• Records to use:
Lemma wrap_small (z : Z) : 0 <= z <= npos -> size_t.wrap z = z.
Proof.
  intros H. unfold size_t.wrap. apply Z.mod_small.
  rewrite npos_value in H. change size_t.modulus with 4294967296. lia.
Qed.

Lemma add_small (a b : Z) : 0 <= a + b <= npos -> size_t.add a b = a + b.
Proof. intros H. unfold size_t.add. now apply wrap_small. Qed.

Lemma sub_small (a b : Z) : 0 <= a - b <= npos -> size_t.sub a b = a - b.
Proof. intros H. unfold size_t.sub. now apply wrap_small. Qed.

Lemma add_npos_1 : size_t.add npos 1 = 0.
Proof. reflexivity. Qed.

Lemma size_below_npos (s : string) :
  size s <= max_request_size -> size s < npos.
Proof. unfold max_request_size. rewrite npos_value. lia. Qed.

(** ** string_view operations in terms of offsets *)

Lemma find_char_0 (s : string) (c : ascii) :
  find_char s c 0 =
    match index_char c s with
    | Some i => Z.of_nat i
    | None => npos
    end.
Proof.
  unfold find_char. destruct (Z.leb_spec (size s) 0) as [H|H].
  - destruct s; [reflexivity|]. unfold size in H. simpl in H. lia.
  - simpl. destruct (index_char c s); reflexivity.
Qed.

Lemma find_0 (s needle : string) :
  needle <> EmptyString ->
  find s needle 0 =
    match index_str needle s with
    | Some i => Z.of_nat i
    | None => npos
    end.
Proof.
  intros Hn. unfold find. destruct (Z.leb_spec (size s) 0) as [H|H].
  - destruct s; [now rewrite index_str_empty|].
    unfold size in H. simpl in H. lia.
  - simpl. destruct (index_str needle s); reflexivity.
Qed.

Lemma find_char_at (s : string) (c : ascii) (pos : nat) :
  find_char s c (Z.of_nat pos) =
    match index_char c (drop pos s) with
    | Some i => Z.of_nat pos + Z.of_nat i
    | None => npos
    end.
Proof.
  unfold find_char. rewrite Nat2Z.id.
  destruct (Z.leb_spec (size s) (Z.of_nat pos)) as [H|H]; [|reflexivity].
  rewrite drop_all; [reflexivity|]. unfold size in H. lia.
Qed.

Lemma substr_at (s : string) (pos count : nat) :
  (pos <= String.length s)%nat ->
  (count <= String.length s - pos)%nat ->
  substr s (Z.of_nat pos) (Z.of_nat count) = Ret (take count (drop pos s)).
Proof.
  intros Hp Hc. unfold substr, size.
  destruct (Z.ltb_spec (Z.of_nat (String.length s)) (Z.of_nat pos)); [lia|].
  rewrite Nat2Z.id. do 2 f_equal. lia.
Qed.

Lemma substr_to_end (s : string) (pos : nat) (count : Z) :
  (pos <= String.length s)%nat ->
  size s - Z.of_nat pos <= count ->
  substr s (Z.of_nat pos) count = Ret (drop pos s).
Proof.
  intros Hp Hc. unfold substr, size in *.
  destruct (Z.ltb_spec (Z.of_nat (String.length s)) (Z.of_nat pos)); [lia|].
  rewrite Nat2Z.id. f_equal. apply take_all. rewrite length_drop. lia.
Qed.

(** ** Numerals, [std::stoi] and [std::to_string] *)

Lemma isdigit_not_space (a : ascii) : isdigit a = true -> isspace a = false.
Proof.
  destruct a as [[] [] [] [] [] [] [] []]; vm_compute; congruence.
Qed.

Lemma isdigit_not_sign (a : ascii) :
  isdigit a = true -> Ascii.eqb a "-" = false /\ Ascii.eqb a "+" = false.
Proof.
  destruct a as [[] [] [] [] [] [] [] []]; vm_compute; intuition congruence.
Qed.

Lemma isdigit_not_cr_dash_space (a : ascii) :
  isdigit a = true ->
  Ascii.eqb a CR = false /\ Ascii.eqb a DASH = false /\ Ascii.eqb a SP = false.
Proof.
  destruct a as [[] [] [] [] [] [] [] []]; vm_compute; intuition congruence.
Qed.

Lemma digit_value_range (a : ascii) :
  isdigit a = true -> 0 <= digit_value a <= 9.
Proof.
  destruct a as [[] [] [] [] [] [] [] []]; vm_compute; intuition congruence.
Qed.

Lemma read_digits_all (d : string) (acc : option Z) :
  d <> EmptyString -> all_digits d = true -> 0 <= acc_value acc ->
  exists v, read_digits d acc = Some v /\ 0 <= v.
Proof.
  revert acc. induction d as [|a d IH]; intros acc Hne Hd Hacc; [congruence|].
  simpl in Hd. apply andb_prop in Hd. destruct Hd as [Ha Hd].
  cbn [read_digits]. rewrite Ha.
  pose proof (digit_value_range a Ha) as Hr.
  destruct d as [|b d].
  - cbn [read_digits]. eexists. split; [reflexivity|]. lia.
  - apply IH; [discriminate | exact Hd | cbn [acc_value]; lia].
Qed.

Lemma stoi_numeral (d : string) (n : Z) :
  decimal_value d = Some n -> n <= INT_MAX -> stoi d = Ret n.
Proof.
  unfold decimal_value. destruct d as [|a d]; [discriminate|].
  destruct (all_digits (String a d)) eqn:Hd; [|discriminate].
  intros Hv Hmax.
  destruct (read_digits_all (String a d) None ltac:(discriminate) Hd
              ltac:(simpl; lia)) as (v & Hv' & Hpos).
  rewrite Hv in Hv'. injection Hv' as <-.
  simpl in Hd. apply andb_prop in Hd. destruct Hd as [Ha _].
  unfold stoi. cbn [skip_spaces]. rewrite (isdigit_not_space a Ha).
  destruct (isdigit_not_sign a Ha) as [-> ->].
  rewrite Hv.
  destruct (Z.leb_spec INT_MIN n) as [_|H]; [|unfold INT_MIN in H; lia].
  destruct (Z.leb_spec n INT_MAX) as [_|H]; [reflexivity | lia].
Qed.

• Activity: A complete, exact copy of the entries above is what is wanted.

• Result:
Lemma wrap_small (z : Z) : 0 <= z <= npos -> size_t.wrap z = z.
Proof.
  intros H. unfold size_t.wrap. apply Z.mod_small.
  rewrite npos_value in H. change size_t.modulus with 4294967296. lia.
Qed.

Lemma add_small (a b : Z) : 0 <= a + b <= npos -> size_t.add a b = a + b.
Proof. intros H. unfold size_t.add. now apply wrap_small. Qed.

Lemma sub_small (a b : Z) : 0 <= a - b <= npos -> size_t.sub a b = a - b.
Proof. intros H. unfold size_t.sub. now apply wrap_small. Qed.

Lemma add_npos_1 : size_t.add npos 1 = 0.
Proof. reflexivity. Qed.

Lemma size_below_npos (s : string) :
  size s <= max_request_size -> size s < npos.
Proof. unfold max_request_size. rewrite npos_value. lia. Qed.

(** ** string_view operations in terms of offsets *)

Lemma find_char_0 (s : string) (c : ascii) :
  find_char s c 0 =
    match index_char c s with
    | Some i => Z.of_nat i
    | None => npos
    end.
Proof.
  unfold find_char. destruct (Z.leb_spec (size s) 0) as [H|H].
  - destruct s; [reflexivity|]. unfold size in H. simpl in H. lia.
  - simpl. destruct (index_char c s); reflexivity.
Qed.

Lemma find_0 (s needle : string) :
  needle <> EmptyString ->
  find s needle 0 =
    match index_str needle s with
    | Some i => Z.of_nat i
    | None => npos
    end.
Proof.
  intros Hn. unfold find. destruct (Z.leb_spec (size s) 0) as [H|H].
  - destruct s; [now rewrite index_str_empty|].
    unfold size in H. simpl in H. lia.
  - simpl. destruct (index_str needle s); reflexivity.
Qed.

Lemma find_char_at (s : string) (c : ascii) (pos : nat) :
  find_char s c (Z.of_nat pos) =
    match index_char c (drop pos s) with
    | Some i => Z.of_nat pos + Z.of_nat i
    | None => npos
    end.
Proof.
  unfold find_char. rewrite Nat2Z.id.
  destruct (Z.leb_spec (size s) (Z.of_nat pos)) as [H|H]; [|reflexivity].
  rewrite drop_all; [reflexivity|]. unfold size in H. lia.
Qed.

Lemma substr_at (s : string) (pos count : nat) :
  (pos <= String.length s)%nat ->
  (count <= String.length s - pos)%nat ->
  substr s (Z.of_nat pos) (Z.of_nat count) = Ret (take count (drop pos s)).
Proof.
  intros Hp Hc. unfold substr, size.
  destruct (Z.ltb_spec (Z.of_nat (String.length s)) (Z.of_nat pos)); [lia|].
  rewrite Nat2Z.id. do 2 f_equal. lia.
Qed.

Lemma substr_to_end (s : string) (pos : nat) (count : Z) :
  (pos <= String.length s)%nat ->
  size s - Z.of_nat pos <= count ->
  substr s (Z.of_nat pos) count = Ret (drop pos s).
Proof.
  intros Hp Hc. unfold substr, size in *.
  destruct (Z.ltb_spec (Z.of_nat (String.length s)) (Z.of_nat pos)); [lia|].
  rewrite Nat2Z.id. f_equal. apply take_all. rewrite length_drop. lia.
Qed.

(** ** Numerals, [std::stoi] and [std::to_string] *)

Lemma isdigit_not_space (a : ascii) : isdigit a = true -> isspace a = false.
Proof.
  destruct a as [[] [] [] [] [] [] [] []]; vm_compute; congruence.
Qed.

Lemma isdigit_not_sign (a : ascii) :
  isdigit a = true -> Ascii.eqb a "-" = false /\ Ascii.eqb a "+" = false.
Proof.
  destruct a as [[] [] [] [] [] [] [] []]; vm_compute; intuition congruence.
Qed.

Lemma isdigit_not_cr_dash_space (a : ascii) :
  isdigit a = true ->
  Ascii.eqb a CR = false /\ Ascii.eqb a DASH = false /\ Ascii.eqb a SP = false.
Proof.
  destruct a as [[] [] [] [] [] [] [] []]; vm_compute; intuition congruence.
Qed.

Lemma digit_value_range (a : ascii) :
  isdigit a = true -> 0 <= digit_value a <= 9.
Proof.
  destruct a as [[] [] [] [] [] [] [] []]; vm_compute; intuition congruence.
Qed.

Lemma read_digits_all (d : string) (acc : option Z) :
  d <> EmptyString -> all_digits d = true -> 0 <= acc_value acc ->
  exists v, read_digits d acc = Some v /\ 0 <= v.
Proof.
  revert acc. induction d as [|a d IH]; intros acc Hne Hd Hacc; [congruence|].
  simpl in Hd. apply andb_prop in Hd. destruct Hd as [Ha Hd].
  cbn [read_digits]. rewrite Ha.
  pose proof (digit_value_range a Ha) as Hr.
  destruct d as [|b d].
  - cbn [read_digits]. eexists. split; [reflexivity|]. lia.
  - apply IH; [discriminate | exact Hd | cbn [acc_value]; lia].
Qed.

Lemma stoi_numeral (d : string) (n : Z) :
  decimal_value d = Some n -> n <= INT_MAX -> stoi d = Ret n.
Proof.
  unfold decimal_value. destruct d as [|a d]; [discriminate|].
  destruct (all_digits (String a d)) eqn:Hd; [|discriminate].
  intros Hv Hmax.
  destruct (read_digits_all (String a d) None ltac:(discriminate) Hd
              ltac:(simpl; lia)) as (v & Hv' & Hpos).
  rewrite Hv in Hv'. injection Hv' as <-.
  simpl in Hd. apply andb_prop in Hd. destruct Hd as [Ha _].
  unfold stoi. cbn [skip_spaces]. rewrite (isdigit_not_space a Ha).
  destruct (isdigit_not_sign a Ha) as [-> ->].
  rewrite Hv.
  destruct (Z.leb_spec INT_MIN n) as [_|H]; [|unfold INT_MIN in H; lia].
  destruct (Z.leb_spec n INT_MAX) as [_|H]; [reflexivity | lia].
Qed.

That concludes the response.